### What the task asks
Return, from the data that follows, each line that holds the word "passed".

Records from a collection:
━━━━━━━━━━━━━━━━

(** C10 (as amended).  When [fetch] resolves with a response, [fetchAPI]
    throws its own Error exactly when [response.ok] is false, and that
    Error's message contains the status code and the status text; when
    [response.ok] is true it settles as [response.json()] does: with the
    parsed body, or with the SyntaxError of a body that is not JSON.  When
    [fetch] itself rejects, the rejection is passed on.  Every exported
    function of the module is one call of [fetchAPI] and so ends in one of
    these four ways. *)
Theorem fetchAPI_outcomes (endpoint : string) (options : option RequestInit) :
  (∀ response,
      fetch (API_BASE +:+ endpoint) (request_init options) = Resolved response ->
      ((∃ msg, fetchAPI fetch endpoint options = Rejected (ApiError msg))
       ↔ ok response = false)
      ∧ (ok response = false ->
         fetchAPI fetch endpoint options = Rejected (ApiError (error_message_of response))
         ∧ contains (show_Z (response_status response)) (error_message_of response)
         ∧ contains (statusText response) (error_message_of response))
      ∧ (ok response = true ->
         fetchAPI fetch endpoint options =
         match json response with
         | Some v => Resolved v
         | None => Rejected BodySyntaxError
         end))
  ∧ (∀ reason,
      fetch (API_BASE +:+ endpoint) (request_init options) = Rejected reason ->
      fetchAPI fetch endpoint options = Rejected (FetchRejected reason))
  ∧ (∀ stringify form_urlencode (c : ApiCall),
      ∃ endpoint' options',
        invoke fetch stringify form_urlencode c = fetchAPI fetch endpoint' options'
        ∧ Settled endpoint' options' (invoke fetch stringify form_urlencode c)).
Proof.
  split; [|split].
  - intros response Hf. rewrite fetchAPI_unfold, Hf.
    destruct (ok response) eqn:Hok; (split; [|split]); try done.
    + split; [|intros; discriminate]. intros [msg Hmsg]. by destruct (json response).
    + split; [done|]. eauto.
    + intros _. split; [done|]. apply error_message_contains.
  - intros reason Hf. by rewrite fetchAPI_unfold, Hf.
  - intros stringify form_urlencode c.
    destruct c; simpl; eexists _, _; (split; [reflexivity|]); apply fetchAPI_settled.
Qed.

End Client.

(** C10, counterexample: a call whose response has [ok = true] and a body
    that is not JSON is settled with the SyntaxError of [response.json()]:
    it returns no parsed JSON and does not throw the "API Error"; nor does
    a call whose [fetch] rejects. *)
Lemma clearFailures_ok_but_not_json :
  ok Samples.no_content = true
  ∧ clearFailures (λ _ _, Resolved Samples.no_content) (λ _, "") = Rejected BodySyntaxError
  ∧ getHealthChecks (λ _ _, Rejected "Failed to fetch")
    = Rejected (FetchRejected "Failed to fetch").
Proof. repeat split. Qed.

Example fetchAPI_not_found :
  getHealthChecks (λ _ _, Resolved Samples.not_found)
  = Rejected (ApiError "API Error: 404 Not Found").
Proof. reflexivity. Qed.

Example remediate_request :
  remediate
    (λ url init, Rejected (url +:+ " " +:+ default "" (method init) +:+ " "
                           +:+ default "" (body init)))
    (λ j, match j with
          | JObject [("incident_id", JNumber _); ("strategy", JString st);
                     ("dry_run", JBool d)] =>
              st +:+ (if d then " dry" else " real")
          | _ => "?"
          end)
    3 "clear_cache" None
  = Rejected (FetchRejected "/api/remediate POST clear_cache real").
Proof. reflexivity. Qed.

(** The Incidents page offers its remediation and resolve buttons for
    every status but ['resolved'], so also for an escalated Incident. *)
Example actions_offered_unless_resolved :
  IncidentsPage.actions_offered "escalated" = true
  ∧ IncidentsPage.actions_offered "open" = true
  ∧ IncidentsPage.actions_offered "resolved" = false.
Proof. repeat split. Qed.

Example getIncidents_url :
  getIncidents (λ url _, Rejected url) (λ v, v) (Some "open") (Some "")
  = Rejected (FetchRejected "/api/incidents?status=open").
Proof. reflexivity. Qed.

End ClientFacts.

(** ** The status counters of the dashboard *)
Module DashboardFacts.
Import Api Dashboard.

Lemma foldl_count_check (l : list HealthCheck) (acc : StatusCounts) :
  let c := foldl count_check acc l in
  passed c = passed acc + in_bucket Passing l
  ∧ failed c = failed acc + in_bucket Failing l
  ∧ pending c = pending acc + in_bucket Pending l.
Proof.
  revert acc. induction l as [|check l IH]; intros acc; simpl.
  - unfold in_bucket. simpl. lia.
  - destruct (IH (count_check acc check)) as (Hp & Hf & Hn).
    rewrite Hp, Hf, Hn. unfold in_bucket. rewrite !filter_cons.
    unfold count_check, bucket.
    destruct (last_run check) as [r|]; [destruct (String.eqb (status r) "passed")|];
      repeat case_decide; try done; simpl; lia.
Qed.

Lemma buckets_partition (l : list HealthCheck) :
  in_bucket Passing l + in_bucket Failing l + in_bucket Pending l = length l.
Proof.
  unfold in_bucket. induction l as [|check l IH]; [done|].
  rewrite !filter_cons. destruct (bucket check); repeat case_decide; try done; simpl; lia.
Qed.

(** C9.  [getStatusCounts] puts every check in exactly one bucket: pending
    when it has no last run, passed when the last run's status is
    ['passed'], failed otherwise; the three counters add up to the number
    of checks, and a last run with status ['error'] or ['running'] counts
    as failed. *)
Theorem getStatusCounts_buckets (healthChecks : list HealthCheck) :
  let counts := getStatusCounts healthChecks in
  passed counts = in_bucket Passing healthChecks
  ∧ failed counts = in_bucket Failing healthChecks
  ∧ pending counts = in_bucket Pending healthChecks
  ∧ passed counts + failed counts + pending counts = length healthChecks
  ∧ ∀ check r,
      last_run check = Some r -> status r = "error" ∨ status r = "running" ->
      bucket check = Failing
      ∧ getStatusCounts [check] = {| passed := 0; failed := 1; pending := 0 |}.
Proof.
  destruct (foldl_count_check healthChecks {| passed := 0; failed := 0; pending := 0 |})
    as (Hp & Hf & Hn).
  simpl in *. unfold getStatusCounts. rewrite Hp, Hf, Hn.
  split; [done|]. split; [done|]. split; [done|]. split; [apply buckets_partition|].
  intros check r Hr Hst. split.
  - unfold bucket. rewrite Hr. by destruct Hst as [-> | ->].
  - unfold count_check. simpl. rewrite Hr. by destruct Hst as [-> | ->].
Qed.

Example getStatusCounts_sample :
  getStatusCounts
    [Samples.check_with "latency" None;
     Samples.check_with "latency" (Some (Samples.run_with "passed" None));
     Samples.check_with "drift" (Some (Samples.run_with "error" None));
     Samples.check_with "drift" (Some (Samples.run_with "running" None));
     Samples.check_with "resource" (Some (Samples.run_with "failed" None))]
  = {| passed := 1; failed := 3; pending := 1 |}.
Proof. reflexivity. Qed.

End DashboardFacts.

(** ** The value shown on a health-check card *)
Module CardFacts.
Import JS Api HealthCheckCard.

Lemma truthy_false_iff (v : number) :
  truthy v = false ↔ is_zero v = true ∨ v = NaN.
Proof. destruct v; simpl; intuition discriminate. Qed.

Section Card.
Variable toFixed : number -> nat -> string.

━━━━━━━━━━━━━━━━

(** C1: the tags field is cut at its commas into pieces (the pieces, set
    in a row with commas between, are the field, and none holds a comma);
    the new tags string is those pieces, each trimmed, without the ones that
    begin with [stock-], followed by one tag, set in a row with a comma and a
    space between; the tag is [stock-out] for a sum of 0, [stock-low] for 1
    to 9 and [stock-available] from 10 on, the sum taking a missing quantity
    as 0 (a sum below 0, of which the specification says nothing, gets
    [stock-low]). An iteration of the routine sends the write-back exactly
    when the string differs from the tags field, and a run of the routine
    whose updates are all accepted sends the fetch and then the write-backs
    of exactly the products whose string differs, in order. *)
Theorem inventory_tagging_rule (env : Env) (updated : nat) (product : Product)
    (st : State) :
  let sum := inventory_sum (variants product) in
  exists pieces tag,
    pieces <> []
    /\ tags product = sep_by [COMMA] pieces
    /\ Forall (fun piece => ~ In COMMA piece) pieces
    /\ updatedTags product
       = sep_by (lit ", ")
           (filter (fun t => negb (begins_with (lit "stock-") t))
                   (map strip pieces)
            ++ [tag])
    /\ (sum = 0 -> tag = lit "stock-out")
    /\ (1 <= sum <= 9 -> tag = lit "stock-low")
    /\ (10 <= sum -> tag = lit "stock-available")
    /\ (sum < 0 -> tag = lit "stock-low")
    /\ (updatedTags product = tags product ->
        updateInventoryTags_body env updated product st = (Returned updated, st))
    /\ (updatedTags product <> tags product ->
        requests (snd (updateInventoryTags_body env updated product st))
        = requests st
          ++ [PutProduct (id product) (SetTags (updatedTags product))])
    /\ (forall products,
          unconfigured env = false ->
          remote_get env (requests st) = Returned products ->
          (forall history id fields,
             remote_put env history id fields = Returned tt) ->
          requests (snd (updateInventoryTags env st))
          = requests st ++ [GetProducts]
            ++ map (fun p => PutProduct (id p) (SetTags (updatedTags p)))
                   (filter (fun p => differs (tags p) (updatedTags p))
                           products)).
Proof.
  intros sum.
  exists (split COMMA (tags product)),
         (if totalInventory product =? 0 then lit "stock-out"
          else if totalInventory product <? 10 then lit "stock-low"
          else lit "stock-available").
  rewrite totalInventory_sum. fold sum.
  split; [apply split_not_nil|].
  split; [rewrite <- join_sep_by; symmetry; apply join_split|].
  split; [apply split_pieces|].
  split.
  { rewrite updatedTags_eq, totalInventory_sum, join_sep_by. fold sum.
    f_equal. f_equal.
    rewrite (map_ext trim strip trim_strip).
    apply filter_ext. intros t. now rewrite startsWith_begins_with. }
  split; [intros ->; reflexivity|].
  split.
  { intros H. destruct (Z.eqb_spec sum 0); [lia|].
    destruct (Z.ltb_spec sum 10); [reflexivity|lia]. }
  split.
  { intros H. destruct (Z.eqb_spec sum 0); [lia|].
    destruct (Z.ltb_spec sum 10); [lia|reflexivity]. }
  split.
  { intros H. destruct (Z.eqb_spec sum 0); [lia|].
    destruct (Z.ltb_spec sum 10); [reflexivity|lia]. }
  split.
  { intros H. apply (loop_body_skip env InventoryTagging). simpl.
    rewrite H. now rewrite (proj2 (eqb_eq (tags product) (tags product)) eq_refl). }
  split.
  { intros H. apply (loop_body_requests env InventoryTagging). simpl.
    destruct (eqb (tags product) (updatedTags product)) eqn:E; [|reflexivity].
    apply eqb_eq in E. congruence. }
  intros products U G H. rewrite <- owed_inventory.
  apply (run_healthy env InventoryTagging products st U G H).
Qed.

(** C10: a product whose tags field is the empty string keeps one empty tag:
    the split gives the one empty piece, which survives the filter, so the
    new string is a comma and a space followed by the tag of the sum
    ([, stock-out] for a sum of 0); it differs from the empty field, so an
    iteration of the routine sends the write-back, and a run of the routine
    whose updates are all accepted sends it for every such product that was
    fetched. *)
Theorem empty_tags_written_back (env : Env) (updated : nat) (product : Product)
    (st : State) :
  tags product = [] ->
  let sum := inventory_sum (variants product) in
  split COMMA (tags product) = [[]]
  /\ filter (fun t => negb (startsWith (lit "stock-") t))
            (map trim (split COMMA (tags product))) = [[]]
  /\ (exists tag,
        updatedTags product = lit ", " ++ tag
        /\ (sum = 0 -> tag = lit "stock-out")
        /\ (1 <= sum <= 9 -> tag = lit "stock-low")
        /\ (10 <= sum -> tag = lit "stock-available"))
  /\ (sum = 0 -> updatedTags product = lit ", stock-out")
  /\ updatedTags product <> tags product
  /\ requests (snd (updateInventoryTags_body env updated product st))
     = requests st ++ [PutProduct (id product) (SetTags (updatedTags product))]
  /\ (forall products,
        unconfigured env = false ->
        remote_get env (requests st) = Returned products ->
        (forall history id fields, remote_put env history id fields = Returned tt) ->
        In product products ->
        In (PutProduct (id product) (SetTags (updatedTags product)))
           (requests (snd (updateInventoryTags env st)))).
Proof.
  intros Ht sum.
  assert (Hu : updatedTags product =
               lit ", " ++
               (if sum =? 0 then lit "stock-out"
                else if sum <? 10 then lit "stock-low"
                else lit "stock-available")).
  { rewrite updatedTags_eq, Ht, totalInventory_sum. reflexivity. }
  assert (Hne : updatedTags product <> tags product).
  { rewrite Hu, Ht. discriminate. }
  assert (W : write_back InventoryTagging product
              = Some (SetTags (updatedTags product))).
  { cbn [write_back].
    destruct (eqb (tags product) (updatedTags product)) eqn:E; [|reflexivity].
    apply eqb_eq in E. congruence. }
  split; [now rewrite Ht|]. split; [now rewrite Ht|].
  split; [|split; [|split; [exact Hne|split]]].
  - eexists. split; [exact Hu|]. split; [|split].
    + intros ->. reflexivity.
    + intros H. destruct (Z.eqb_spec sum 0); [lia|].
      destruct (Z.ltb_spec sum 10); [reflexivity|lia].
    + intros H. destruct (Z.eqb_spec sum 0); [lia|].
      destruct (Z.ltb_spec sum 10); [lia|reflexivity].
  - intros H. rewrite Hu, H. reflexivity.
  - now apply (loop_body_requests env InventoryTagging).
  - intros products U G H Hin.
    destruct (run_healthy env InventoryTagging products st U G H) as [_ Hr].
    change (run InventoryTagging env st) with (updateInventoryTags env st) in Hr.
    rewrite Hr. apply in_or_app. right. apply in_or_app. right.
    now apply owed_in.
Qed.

━━━━━━━━━━━━━━━━

### Reply to the exercise
    [fetch] itself rejects, the rejection is passed on.  Every exported
  passed c = passed acc + in_bucket Passing l
    destruct (last_run check) as [r|]; [destruct (String.eqb (status r) "passed")|];
    when it has no last run, passed when the last run's status is
    ['passed'], failed otherwise; the three counters add up to the number
  passed counts = in_bucket Passing healthChecks
  ∧ passed counts + failed counts + pending counts = length healthChecks
      ∧ getStatusCounts [check] = {| passed := 0; failed := 1; pending := 0 |}.
  destruct (foldl_count_check healthChecks {| passed := 0; failed := 0; pending := 0 |})
     Samples.check_with "latency" (Some (Samples.run_with "passed" None));
  = {| passed := 1; failed := 3; pending := 1 |}.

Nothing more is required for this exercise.